If you are learning about machine learning (ML) or need to accelerate your latest artificial intelligence (AI) creation, Intel’s new Movidius Neural Compute Stick (Fig. 1) may be just what you’re looking for. The USB 3.0 device contains a 28-nm Movidius Myriad 2 MA2x5x vision processing unit (VPU). Intel picked up Movidius when it was working on getting the dongle out the door. It complements Intel’s new Xeon and Xeon Phi. These have also been tuned to handle deep neural networks (DNN). The stick is priced at only $79.
The VPU is optimized for vision applications but can handle all sorts of DNN applications. While the chip has a pair of 32-bit RISC processors to manage resources but the heavy lifting is done by the dozen 128-bit SHAVE vector processors. The SHAVE units support 16- and 32-bit floating point plus 8-, 16- and 32-bit integer operations. The chip’s processors share 2 Mbytes of RAM on chip plus a 256 Kbyte L2 cache and the DDR interface provides access to 1 or 4 Gbits of DDR memory in a stacked memory configuration. The Stick has 4 Gbits for DRAM.
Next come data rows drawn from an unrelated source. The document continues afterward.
(* ===== verification/Context.v ===== *)
(** * The blocking and the buffered client ([win32/hiredis/hiredis.c], lines 817-1159)

    A context owns the output buffer and the reader of a connection; [H] is the
    state the functions that build replies act on.  The Windows branches. *)

From S2P Require Import Prelude Digits Sds Reply Reader Format Socket Net.

Section client.
Context {H : Type}.
Implicit Types c : redisContext H.

(** [&defaultFunctions]; the C library; the socket library. *)
Context (defaults : redisReplyObjectFunctions H).
Context (strerror : Z -> list byte) (inet_addr : list byte -> Z).
Context (format_double : conversion -> Z -> Z -> list byte).

Definition redisContextInit : result (redisContext H) :=
  obuf ← sdsempty;
  Ok (RedisContext 0 0 obuf 0 None (Some defaults) None).

(** What is left of the builder's state and the system. *)
Definition redisFree c (h : H) (w : world) : result (H * world) :=
  let w := if 0 <? c_fd c then closesocket (c_fd c) w else w in
  h ← (match c_reader c with Some r => redisReplyReaderFree r h | None => Ok h end);
  Ok (h, w).

Definition connect_tcp (block : bool) (ip : list byte) (port : Z) (tv : option (Z * Z)) (w : world)
    : result (redisContext H * world) :=
  c ← redisContextInit;
  let c := set_flags (if block then add_flag (c_flags c) REDIS_BLOCK else del_flag (c_flags c) REDIS_BLOCK) c in
  '(_, c, w) ← redisContextConnectTcp strerror inet_addr ip port tv w c;
  Ok (c, w).

Definition redisConnect (ip : list byte) (port : Z) := connect_tcp true ip port None.
Definition redisConnectWithTimeout (ip : list byte) (port : Z) (tv : Z * Z) := connect_tcp true ip port (Some tv).
Definition redisConnectNonBlock (ip : list byte) (port : Z) := connect_tcp false ip port None.

Definition connect_unix (block : bool) (path : list byte) (w : world) : result (redisContext H * world) :=
  c ← redisContextInit;
  let c := set_flags (if block then add_flag (c_flags c) REDIS_BLOCK else del_flag (c_flags c) REDIS_BLOCK) c in
  '(_, c, w) ← redisContextConnectUnix strerror path w c;
  Ok (c, w).

Definition redisConnectUnix := connect_unix true.
Definition redisConnectUnixWithTimeout (path : list byte) (tv : Z * Z) := connect_unix true path.
Definition redisConnectUnixNonBlock := connect_unix false.

(** [fd] is unsigned: [-1] is [INVALID_SOCKET]. *)
Definition redisConnected : result (redisContext H) :=
  c ← redisContextInit;
  let c := set_fd (u32 (-1)) c in
  Ok (set_flags (add_flag (c_flags c) REDIS_BLOCK) c).

Definition redisConnectedNonBlock : result (redisContext H) :=
  c ← redisContextInit;
  let c := set_fd (u32 (-1)) c in
  Ok (set_flags (del_flag (c_flags c) REDIS_BLOCK) c).

Definition redisSetTimeout c (tv : Z * Z) (w : world) : result (Z * redisContext H * world) :=
  if has_flag (c_flags c) REDIS_BLOCK then redisContextSetTimeout strerror tv w c
  else Ok (REDIS_ERR, c, w).

Definition redisSetReplyObjectFunctions c (fn : option (redisReplyObjectFunctions H)) : Z * redisContext H :=
  match c_reader c with
  | Some _ => (REDIS_ERR, c)
  | None => (REDIS_OK, set_functions fn c)
  end.

(** The reader, created when there is none. *)
Definition __redisCreateReplyReader c : result (redisReader H * redisContext H) :=
  match c_reader c with
  | Some r => Ok (r, c)
  | None =>
      r ← redisReplyReaderCreate defaults;
      let '(rc, r) := redisReplyReaderSetReplyObjectFunctions (c_fn c) r in
      _ ← c_assert (rc =? REDIS_OK);
      Ok (r, set_reader (Some r) c)
  end.

(** ** Socket input and output *)

(** The error code of a failed [recv] or [send], with its translation. *)
Definition socket_errno (w : world) : world :=
  let w := set_errno (w_last w) w in
  if (w_errno w =? ENOENT) || (w_errno w =? WSAEWOULDBLOCK) then set_errno EAGAIN w else w.

Definition again c (w : world) : bool := (w_errno w =? EAGAIN) && negb (has_flag (c_flags c) REDIS_BLOCK).

Definition feed_reader (buf : list byte) (nread : Z) c : result (redisContext H) :=
  '(r, c) ← __redisCreateReplyReader c;
  r ← redisReplyReaderFeed (Some buf) (u32 nread) r;
  Ok (set_reader (Some r) c).

Definition set_eof (w : world) c : result (redisContext H) :=
  e ← sdsnew (Some (cstr (bytes "Server closed the connection")));
  __redisSetError strerror REDIS_ERR_EOF (Some e) w c.

Definition redisBufferRead c (w : world) : result (Z * redisContext H * world) :=
  '(nread, buf, w) ← recv (c_fd c) 2048 w;
  if nread =? -1 then
    let w := socket_errno w in
    if again c w then Ok (REDIS_OK, c, w)
    else c ← __redisSetError strerror REDIS_ERR_IO None w c; Ok (REDIS_ERR, c, w)
  else if nread =? 0 then c ← set_eof w c; Ok (REDIS_ERR, c, w)
  else c ← feed_reader buf nread c; Ok (REDIS_OK, c, w).

Definition redisBufferReadDone c (buf : list byte) (nread : Z) (w : world) : result (Z * redisContext H) :=
  if nread =? 0 then c ← set_eof w c; Ok (REDIS_ERR, c)
  else c ← feed_reader buf nread c; Ok (REDIS_OK, c).

(** Status, whether the buffer is empty, the context, the system. *)
Definition redisBufferWrite c (w : world) : result (Z * bool * redisContext H * world) :=
  '(rc, c, w) ←
    (if 0 <? sdslen (c_obuf c) then
       '(nwritten, w) ← send (c_fd c) (take (Z.to_nat (sdslen (c_obuf c))) (cell_bytes (sds_buf (c_obuf c)))) w;
       if nwritten =? -1 then
         let w := socket_errno w in
         if again c w then Ok (REDIS_OK, c, w)
         else c ← __redisSetError strerror REDIS_ERR_IO None w c; Ok (REDIS_ERR, c, w)
       else if 0 <? nwritten then
         obuf ← (if nwritten =? i32 (sdslen (c_obuf c)) then sdsempty else sdsrange (c_obuf c) nwritten (-1));
         Ok (REDIS_OK, set_obuf obuf c, w)
       else Ok (REDIS_OK, c, w)
     else Ok (REDIS_OK, c, w));
  Ok (rc, sdslen (c_obuf c) =? 0, c, w).

(** ** Replies *)

Definition redisGetReplyFromReader c (h : H) (w : world) : result (Z * voidptr * redisContext H * H) :=
  '(r, c) ← __redisCreateReplyReader c;
  '(rc, reply, r, h) ← redisReplyReaderGetReply r h;
  let c := set_reader (Some r) c in
  if rc =? REDIS_ERR then
    e ← sdsnew ((fun e => cell_bytes (sds_buf e)) <$> r_error r);
    c ← __redisSetError strerror REDIS_ERR_PROTOCOL (Some e) w c;
    Ok (REDIS_ERR, Null, c, h)
  else Ok (REDIS_OK, reply, c, h).

(** [do ... while (!wdone)]; every round with something to write calls [send]. *)
Fixpoint write_all (fuel : nat) c (w : world) : result (Z * redisContext H * world) :=
  match fuel with
  | O => Err NoFuel
  | S fuel =>
      '(rc, wdone, c, w) ← redisBufferWrite c w;
      if rc =? REDIS_ERR then Ok (REDIS_ERR, c, w)
      else if (wdone : bool) then Ok (REDIS_OK, c, w) else write_all fuel c w
  end.

(** [do ... while (aux == NULL)]; every round calls [recv]. *)
Fixpoint read_until_reply (fuel : nat) c (h : H) (w : world) : result (Z * voidptr * redisContext H * H * world) :=
  match fuel with
  | O => Err NoFuel
  | S fuel =>
      '(rc, c, w) ← redisBufferRead c w;
      if rc =? REDIS_ERR then Ok (REDIS_ERR, Null, c, h, w)
      else
        '(rc, aux, c, h) ← redisGetReplyFromReader c h w;
        if rc =? REDIS_ERR then Ok (REDIS_ERR, Null, c, h, w)
        else if bool_decide (aux = Null) then read_until_reply fuel c h w
        else Ok (REDIS_OK, aux, c, h, w)
  end.

(** Calls of [recv] the script can answer. *)
Definition script_reads (w : world) : nat := sum_list_with (fun a => S (length (a_data a))) (w_script w).

Definition redisGetReply c (h : H) (w : world) : result (Z * voidptr * redisContext H * H * world) :=
  '(rc, aux, c, h) ← redisGetReplyFromReader c h w;
  if rc =? REDIS_ERR then Ok (REDIS_ERR, Null, c, h, w)
  else if bool_decide (aux = Null) && has_flag (c_flags c) REDIS_BLOCK then
    '(rc, c, w) ← write_all (S (length (w_script w))) c w;
    if rc =? REDIS_ERR then Ok (REDIS_ERR, Null, c, h, w)
    else read_until_reply (S (script_reads w)) c h w
  else Ok (REDIS_OK, aux, c, h, w).

(** ** Commands *)

Definition __redisAppendCommand c (cmd : cells) (len : Z) : result (redisContext H) :=
  obuf ← sdscatlen (c_obuf c) (cell_bytes cmd) (u32 len);
  Ok (set_obuf obuf c).

Definition redisvAppendCommand c (format : list byte) (ap : list va_word) : result (redisContext H) :=
  '(len, cmd) ← redisvFormatCommand format_double format ap;
  __redisAppendCommand c cmd len.

Definition redisAppendCommand := redisvAppendCommand.

Definition redisAppendCommandArgv c (argv : list (list byte)) (argvlen : option (list Z))
    : result (redisContext H) :=
  '(len, cmd) ← redisFormatCommandArgv argv argvlen;
  __redisAppendCommand c cmd len.

Definition __redisCommand c (cmd : cells) (len : Z) (h : H) (w : world)
    : result (voidptr * redisContext H * H * world) :=
  c ← __redisAppendCommand c cmd len;
  if has_flag (c_flags c) REDIS_BLOCK then
    '(rc, aux, c, h, w) ← redisGetReply c h w;
    if rc =? REDIS_OK then Ok (aux, c, h, w) else Ok (Null, c, h, w)
  else Ok (Null, c, h, w).

Definition redisvCommand c (format : list byte) (ap : list va_word) (h : H) (w : world)
    : result (voidptr * redisContext H * H * world) :=
  '(len, cmd) ← redisvFormatCommand format_double format ap;
  __redisCommand c cmd len h w.

Definition redisCommand := redisvCommand.

Definition redisCommandArgv c (argv : list (list byte)) (argvlen : option (list Z)) (h : H) (w : world)
    : result (voidptr * redisContext H * H * world) :=
  '(len, cmd) ← redisFormatCommandArgv argv argvlen;
  __redisCommand c cmd len h w.
End client.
The chip runs at 600 MHz at 0.9 V, consuming less than 2.5 W of power. Its image signal processor (ISP) mode is designed to handle video streams directly, although the USB stick requires data to be loaded via the USB interface. The chip has a dozen 1.5 Gbit/s MIPI lanes that can be configured as CSI-2 or DSI interfaces. The chip can be configured directly using I2C or SPI. There is a 1 Gbit/s Ethernet interface as well. The 4 Gbit LPDDR chip comes in an 8-mm by 9.5-mm BGA package.
The chip can deliver 10 inferences/s using the standard GoogleNet benchmark in continuous inference mode. It does so using only 1 W of power while delivering 100 GFLOPS of performance.
Multiple Myriad 2 chips can be ganged together for more performance (Fig. 3). This scales almost linearly since the units work in parallel. A USB hub can be used with the sticks, but deployment of a system will likely utilize the chips directly. Multiple chips can also be used to run different DNNs instead of a single larger one, depending upon application requirements.
The Myriad 2 chip is available to OEMs and has been used in applications like DJI’s SPARK drone (Fig. 4). The chip processes captured video to identify objects and avoid them. The drone uses other SoCs for flight control, communication, and so on. The VPU is also handy for chores such as 3D mapping. DJI uses the VPU for facial and gesture recognition, as well as to implement a safe landing mode. The SPARK is priced at $499.
ML techniques can also be used to implement a follow me mode where the drone tracks a person or object, orienting the camera to capture the scene in real time (Fig. 5). Features like gesture control are possible with this type of system.
The stick is a handy way to evaluate the chip and to implement DNN applications. It is much more convenient for software developers than the development board (Fig. 6). All the platforms are supported by the Myriad Development Kit (MDK). The MDK includes vision, imaging, and linear algebra libraries, plus reference processing pipeline examples (including source code). Solutions for 3D depth, object tracking, and natural user interfaces are also available.
The stick will be what most developers utilize. It can be used with any USB 3.0 platform, ranging from a PC to the Raspberry Pi. As noted, a primary target is vision applications. A typical combination with the stick would be a Raspberry Pi with a camera attached. In this case the camera data is streamed through the USB interface. In a final product, the camera would typically be attached directly to the chip. This provides more throughput and lowers power requirements.